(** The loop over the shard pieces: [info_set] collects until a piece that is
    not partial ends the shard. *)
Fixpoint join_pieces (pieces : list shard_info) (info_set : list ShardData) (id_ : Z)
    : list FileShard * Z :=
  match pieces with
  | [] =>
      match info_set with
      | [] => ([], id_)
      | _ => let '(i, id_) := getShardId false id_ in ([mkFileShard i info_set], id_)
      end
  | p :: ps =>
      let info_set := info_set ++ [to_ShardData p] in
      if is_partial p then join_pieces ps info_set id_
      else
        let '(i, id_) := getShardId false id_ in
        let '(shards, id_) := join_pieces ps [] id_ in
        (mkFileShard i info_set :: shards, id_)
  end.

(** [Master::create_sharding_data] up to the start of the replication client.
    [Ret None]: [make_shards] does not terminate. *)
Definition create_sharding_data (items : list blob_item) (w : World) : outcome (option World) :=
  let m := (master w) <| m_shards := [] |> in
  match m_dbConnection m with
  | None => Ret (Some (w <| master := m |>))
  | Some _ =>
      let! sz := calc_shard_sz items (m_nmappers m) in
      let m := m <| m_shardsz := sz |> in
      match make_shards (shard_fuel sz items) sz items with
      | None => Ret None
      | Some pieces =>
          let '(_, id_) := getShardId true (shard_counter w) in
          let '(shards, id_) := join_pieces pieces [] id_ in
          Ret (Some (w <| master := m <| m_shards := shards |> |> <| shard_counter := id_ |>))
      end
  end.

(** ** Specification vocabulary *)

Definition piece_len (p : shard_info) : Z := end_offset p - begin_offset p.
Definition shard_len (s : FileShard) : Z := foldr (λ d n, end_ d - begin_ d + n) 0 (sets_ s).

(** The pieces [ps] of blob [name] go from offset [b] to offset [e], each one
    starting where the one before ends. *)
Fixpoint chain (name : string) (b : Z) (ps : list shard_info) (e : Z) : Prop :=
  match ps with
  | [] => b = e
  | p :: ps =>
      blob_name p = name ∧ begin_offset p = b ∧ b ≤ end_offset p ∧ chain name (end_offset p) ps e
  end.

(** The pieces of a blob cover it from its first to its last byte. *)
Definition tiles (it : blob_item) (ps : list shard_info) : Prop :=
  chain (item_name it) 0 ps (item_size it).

::::::::

_Aim of the exercise:_ A single number is needed: how many lines of the material contain the word "with".

_Solution to the exercise:_ 5